Iniziamo allora a parlare di problemi Ramona. Sei d’accordo vero?

Ramona: sì, iniziamo, e dobbiamo dire che questa lezione è strettamente collegata alla precedente lezione, in cui si è parlato di risultati.

Hai ragione Ramona, se c’è un problema, il risultato sicuramente non arriva. Per ottenere un risultato occorre risolvere questo problema. Oggi quindi parliamo dei problemi ma parliamo anche di risultati che non arrivano. Che ne dici Ramona?

  1. Le espressioni sui problemi

Ramona: certo Gianni, non voglio sicuramente metterti i bastoni tra le ruote!

Mettere i bastoni tra le ruote è proprio la prima espressione di oggi.

Creare problemi. È questo il semplicissimo significato di questa espressione.

Sapete tutti che se mettete dei bastoni tra le ruote, e precisamente tra le ruote di una bicicletta, rischiate seriamente di cadere.

Ramona: sicuramente create un bel problema al ciclista!

Infatti, il ciclista non gradirebbe sicuramente. Questa frase è semplice e universale: potete sempre utilizzarla, in ogni circostanza; tutti vi capiranno e vi capiterà molte volte di ascoltarla proprio perché è diffusissima.

Se mettete i bastoni tra le ruote di qualcuno gli state quindi creando un problema, quindi è un’espressione che si usa quando è stato ben identificato il problema e soprattutto quando è chiaro il responsabile, la persona che ha creato il problema, cioè che ha “messo” i bastoni tra le ruote.

Quindi “mettere i bastoni tra le ruote” serve ad identificare il colpevole, l’artefice del problema: colui che ha messo i bastoni tra le ruote è la persona che ha creato il problema. Invece sulla persona penalizzata dal problema, la persona che ha subito il danno, e che quindi non potrà ottenere dei risultati, o avrà dei problemi ad ottenere dei risultati, cosa possiamo dire di questa persona? Ebbene, quando arriva, o capita un problema, e questo capita all’improvviso, senza preavviso, se il problema è abbastanza grave, si può dire che questo problema è “arrivato tra capo e collo”.
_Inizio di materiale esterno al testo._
(* ===== verification/Gate.v ===== *)
(** * The authorization gate

    security/interceptor.go (the gate, the call handler, the pre-scan of
    declaration keywords), security/approval_gate.go with the two approval
    gates (core and security/approval_gate_ee.go, cm_hook_ee.go,
    foureyes_hook_ee.go), security/explain.go and security/denial.go.

    The gate runs against an environment that does not change during the call
    (one reading of the clock included) and threads the state it changes: the
    session table, the audit ledger, the remembered denials, the agent budgets
    and the notices.  An audit write is a record in the ledger or the error the
    environment gives for that write.  Records hold the values before
    redaction.  The approval gate is an interface, [ApprovalGate], with the
    laws the rest relies on. *)

From S2P Require Import Prelude GoBytes MonitorProto SshMonitor Session Policy AdminPlane.
#[local] Arguments lit : simpl never.

(** ** Approval data *)

(** Glob matching of paths and regular expressions of the Go library;
    a pattern that does not compile has no matcher. *)
Class Patterns := {
  filepath_Match : bytes -> bytes -> bool;
  regexp_Compile : bytes -> option (bytes -> bool)
}.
– spezzone musicale tratto dalla canzone ”mentre nevica” della rock band “Caminada”, contenente l’espressione “tra capo e collo”

Non importa chi sia stato a causare il problema, non importa chi sia il colpevole. Se è un grave problema, difficile da risolvere si dice che a questa persona sia arrivato un problema tra capo e collo. Il capo è la testa, la testa della persona; il collo invece sta immediatamente sotto la testa; il collo sostiene la testa.

Ramona: perché si dice così?

La frase ha a che fare con il dolore fisico. Immaginate di ricevere una botta, una bastonata ad esempio, o comunque un colpo, e di ricevere questo colpo tra la testa ed il collo, cioè esattamente dietro la testa e sotto la testa, cioè alla base della testa.

Evidentemente questo colpo è doloroso e quindi la persona che lo riceve potrebbe anche morire, e dà l’idea di una morte improvvisa, immediata, ed anche inattesa. Se qualcuno arriva da dietro e ci dà un colpo tra capo (cioè la testa) e collo noi non lo vediamo e quindi riceviamo una sorpresa.

Quindi quando si ha un grande problema inatteso, che ci prende alla sprovvista, di sorpresa, si dice che questo problema ci è arrivato tra capo e collo. Si può usare anche il verbo capitare: capitare tra capo e collo. Infatti se qualcosa “capita” dà più l’idea della sorpresa rispetto al verbo arrivare, rispetto ad “arriva”.

Ramona: Ok quindi finora abbiamo parlato di problemi ed i problemi impediscono di raggiungere dei risultati; ma poi non ci sono solamente i problemi. Non è solo per via dei problemi che non si raggiungono risultati. Infatti credo che un’altra cosa che impedisca di raggiungere risultati siano gli errori.

Gli errori. Hmmmm.. io non faccio mai errori… ok ok, anche io ne faccio, ma errare è umano.

Ramona: sì, errare è umano, ma perseverare è diabolico!

Infatti: errare è umano, perseverare è diabolico. Questa è la prossima frase, molto utilizzata dagli italiani. Errare è umano, quindi sbagliare è umano (errare = sbagliare). Tutti sbagliano, tutti possono sbagliare, quindi tutti possono fare errori; errare è umano, è nella natura umana. Ma continuare a sbagliare non va bene, non si può sbagliare sempre: si dice che perseverare nell’errore, cioè continuare a sbagliare, sia diabolico. Perseverare è diabolico significa che non è umano, ma è sovrannaturale, è come se ci fosse il diavolo, una creatura maligna. Se nell’errore, nello sbaglio c’è il diavolo, allora perseverare nell’errore è diabolico.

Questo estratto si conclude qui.